A saltadora insistiu na tese de que sofre uma violação de seus direitos ao reclamar que o doping não é apenas um problema da Rússia. “Há negatividade sobre a Rússia neste momento, mas o doping não é um problema exclusivamente russo. Atletas dos Estados Unidos, da Jamaica e de outros países falharam em testes e regressaram após dois anos. Somente na Rússia a equipa inteira está banida. É uma violação dos meus direitos”, concluiu.

JANELA OLÍMPICA

Golfista brasileira
perto das Olimpíadas


A golfista brasileira Miriam Nagl ficou perto da vaga olímpica, na segunda-feira. A atleta terminou na sexta posição no PGA Halmstad Ladies Open at Haverdal, na Suécia, etapa do circuito de acesso ao Ladies European Tour (LET Access) e ganhou 14 posições no ranking mundial, passou para o 451º lugar.

Com o resultado da Suécia, Nagl ultrapassou a também brasileira Victoria Lovelady que não passou da primeira fase no torneio, e por isso perdeu duas posições no ranking, caiu para o 464º lugar geral. Na lista das golfistas que vão para a Olimpíada, Miriam aparece na 59ª colocação e a Victoria na 60ª. As 60 atletas mais bem classificadas garantem vaga no Rio 2016.

Apesar de estarem na zona de qualificação para os Jogos Olímpicos, as brasileiras podiam estar melhores colocadas no ranking. Entretanto, com a entrada da norte-americana Gerina Piller no top 15 mundial, todas as outras golfistas caíram uma posição porque Piller devia ser a terceira atleta dos Estados Unidos a  qualificar-se para a Olimpíada e os países com golfistas entre os 15 melhores podem levar até quatro atletas.

Boxe de casa com
mais uma presença


O Brasil encerrou a sua participação no Mundial feminino de boxe em Astana, no Cazaquistão, na segunda-feira. Duas das representantes da selecção brasileira caíram nos oitavos-de-final das suas categorias e Andreia Bandeira garantiu vaga nos Jogos do Rio.

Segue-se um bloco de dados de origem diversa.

(** [n] consecutive sectors, and the contents of a cluster. *)
Fixpoint sectors s (lba : Z) (n : nat) : buf :=
  match n with
  | O => []
  | S n' => sec s lba ++ sectors s (lba + 1) n'
  end.
Definition data s (c : Z) : buf := sectors s (data_lba s c) (spc s).

(** ** Sectors and clusters *)

Lemma data_range s c :
  volume_ok s -> 2 <= c < clusters s ->
  0 < fat_end s <= data_lba s c /\ data_lba s c + Z.of_nat (spc s) <= LBA_LIMIT.
Proof.
  intros [[] Hroot Hspc Hend] Hc. unfold data_lba in *. unfold fat_end, fat_start in *.
  set (k := sectors_per_cluster (boot_sector s)) in *. set (n := clusters s) in *.
  assert (0 < fat_size_32 (boot_sector s)) by (unfold n in *; lia).
  assert (0 < number_of_fats (boot_sector s) * fat_size_32 (boot_sector s)) by nia.
  assert ((c - 2) * k + k <= (n - 2) * k) by nia. assert (0 <= (c - 2) * k) by nia. lia.
Qed.

Lemma cluster_sector s c :
  volume_ok s -> 2 <= c < clusters s ->
  is_valid_cluster (boot_sector s) c = true /\
  cluster_to_sector (boot_sector s) (partition_lba_offset s) c = data_lba s c /\
  get_first_data_sector (boot_sector s) (partition_lba_offset s) = Some (fat_end s) /\
  u32 ((c - 2) * sectors_per_cluster (boot_sector s) + fat_end s) = data_lba s c.
Proof.
  intros Hok Hc. destruct (data_range s c Hok Hc) as [Hlo Hhi]. pose proof Hok as [[] Hroot Hspc Hend].
  assert (is_valid_cluster (boot_sector s) c = true) as Hv.
  { unfold is_valid_cluster. destruct (Z.ltb_spec c 2); [lia|]. destruct (FAT32_EOC_MIN <=? c); [done|].
    by destruct (Z.leb_spec (clusters s) c); [lia|]. }
  split; [done|]. unfold cluster_to_sector, get_first_data_sector. rewrite Hv, Hroot, ok_bps. cbn [negb Z.eqb].
  change ((0 * 32 + (512 - 1)) / 512) with 0. unfold LBA_LIMIT in *.
  assert (data_lba s c = partition_lba_offset s + (c - 2) * sectors_per_cluster (boot_sector s)
    + (reserved_sector_count (boot_sector s) + number_of_fats (boot_sector s) * fat_size_32 (boot_sector s))) as E
    by (unfold data_lba, fat_end, fat_start; lia).
  split; [rewrite <- E; apply wrap_small; lia|]. split.
  - f_equal. rewrite Z.add_0_r. unfold fat_end, fat_start in *. apply wrap_small. lia.
  - unfold data_lba in *. rewrite Z.add_comm. apply wrap_small. lia.
Qed.

Lemma sectors_length s lba n : dev_ok (dev s) (drive_base s) -> length (sectors s lba n) = (n * SECTOR_SIZE)%nat /\ bytes_ok (sectors s lba n).
Proof.
  intros Hd. revert lba. induction n as [|n IH]; intros lba; cbn [sectors]; [split; [done|constructor]|].
  destruct (sec_size s lba Hd) as [Hl Hb], (IH (lba + 1)) as [Hl2 Hb2].
  split; [rewrite length_app, Hl, Hl2; lia|]. by apply bytes_ok_app.
Qed.

Lemma sectors_ext s s' lba n :
  (forall k, lba <= k < lba + Z.of_nat n -> sec s' k = sec s k) -> sectors s' lba n = sectors s lba n.
Proof.
  revert lba. induction n as [|n IH]; intros lba H; [done|]. cbn [sectors].
  rewrite H by lia. by rewrite IH by (intros; apply H; lia).
Qed.

(** States that differ in nothing the volume consists of. *)
Lemma volume_equiv s d : volume_ok s -> dev_ok d (drive_base s) -> dev_equiv (dev s) d -> volume_ok (with_dev s d).
Proof. intros [Hf Hr Hs He] Hd Heq. split; [by apply fat32_ok_equiv|done..]. Qed.

Lemma data_equiv s d c : dev_equiv (dev s) d -> data (with_dev s d) c = data s c.
Proof. intros Heq. apply sectors_ext. intros. by apply sec_equiv. Qed.

Lemma dev_equiv_trans (d1 d2 d3 : D) : dev_equiv d1 d2 -> dev_equiv d2 d3 -> dev_equiv d1 d3.
Proof. intros H1 H2 b m l. rewrite H2. apply H1. Qed.

Lemma read_all_ok s lba n :
  dev_ok (dev s) (drive_base s) -> 0 <= lba -> lba + Z.of_nat n <= LBA_LIMIT ->
  exists d, read_all lba n s = Some (Some (sectors s lba n), with_dev s d) /\ dev_ok d (drive_base s) /\ dev_equiv (dev s) d.
Proof.
  revert s lba. induction n as [|n IH]; intros s lba Hd Hlo Hhi; cbn [read_all].
  { exists (dev s). split; [by destruct s|]. done. }
  unfold LBA_LIMIT in *. rewrite (wrap_small 32) by lia.
  destruct (read_lba_ok s lba Hd ltac:(unfold LBA_LIMIT; lia)) as (d & Hr & Hd1 & He). rewrite (bind_eq _ _ _ _ _ Hr).
  destruct (IH (with_dev s d) (lba + 1) Hd1 ltac:(lia) ltac:(lia)) as (d2 & Hr2 & Hd2 & He2).
  rewrite (bind_eq _ _ _ _ _ Hr2). exists d2. split; [|split; [done|by eapply dev_equiv_trans]].
  cbn [option_map sectors]. by rewrite (sectors_ext s (with_dev s d)) by (intros; by apply sec_equiv).
Qed.

Lemma read_sectors_ok s lba n old :
  dev_ok (dev s) (drive_base s) -> 0 <= lba -> lba + Z.of_nat n <= LBA_LIMIT ->
  exists d, read_sectors lba n old s = Some (sectors s lba n, with_dev s d) /\ dev_ok d (drive_base s) /\ dev_equiv (dev s) d.
Proof.
  revert s lba old. induction n as [|n IH]; intros s lba old Hd Hlo Hhi; cbn [read_sectors].
  { exists (dev s). split; [by destruct s|]. done. }
  unfold LBA_LIMIT in *. rewrite (wrap_small 32) by lia.
  destruct (read_lba_ok s lba Hd ltac:(unfold LBA_LIMIT; lia)) as (d & Hr & Hd1 & He). rewrite (bind_eq _ _ _ _ _ Hr).
  destruct (IH (with_dev s d) (lba + 1) (drop SECTOR_SIZE old) Hd1 ltac:(lia) ltac:(lia)) as (d2 & Hr2 & Hd2 & He2).
  rewrite (bind_eq _ _ _ _ _ Hr2). exists d2. split; [|split; [done|by eapply dev_equiv_trans]].
  cbn [sectors]. by rewrite (sectors_ext s (with_dev s d)) by (intros; by apply sec_equiv).
Qed.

Adriana Araújo, da categoria até 60 kg, venceu a ucraniana Lullia Tsuplakova na sua primeira luta, comandando as acções no ringue, vencendo por 2:0 na decisão dos juízes. Na luta seguinte, a brasileira perdeu para a russa Anastasiia Baliakova. A pugilista euro-asiática dominou o ringue com muita velocidade e agilidade e os juízes atribuíram 3:0 contra a brasileira na decisão.

Apesar da derrota e de ficar mais de um ano sem conquistar uma vitória em competições oficiais, Adriana vai representar o Brasil nas Olimpíadas, ficando com a vaga garantida ao país sede da competição, à convite da Confederação Brasileira de Boxe (CBBoxe).

Medalhista de bronze em Londres-2012, Adriana foi a primeira mulher e segunda atleta do boxe a conquistar uma medalha olímpica. Nos ringues britânicos, a brasileira venceu duas vezes e levou a 100ª medalha da história do Brasil em Jogos Olímpicos.

Além de Adriana, Andreia Bandeira também perdeu na segunda luta da categoria até 75 kg, mas conquistou a vaga olímpica. após Clarissa Shields, dos Estados Unidos, chegar à semi-final do Mundial em Astana. Segunda no Pré-Olímpico continental, Shields garantir a presença por chegar à meia-final do Mundial, deixando Andreia, terceira no pré-olímpico, com a vaga da competição americana.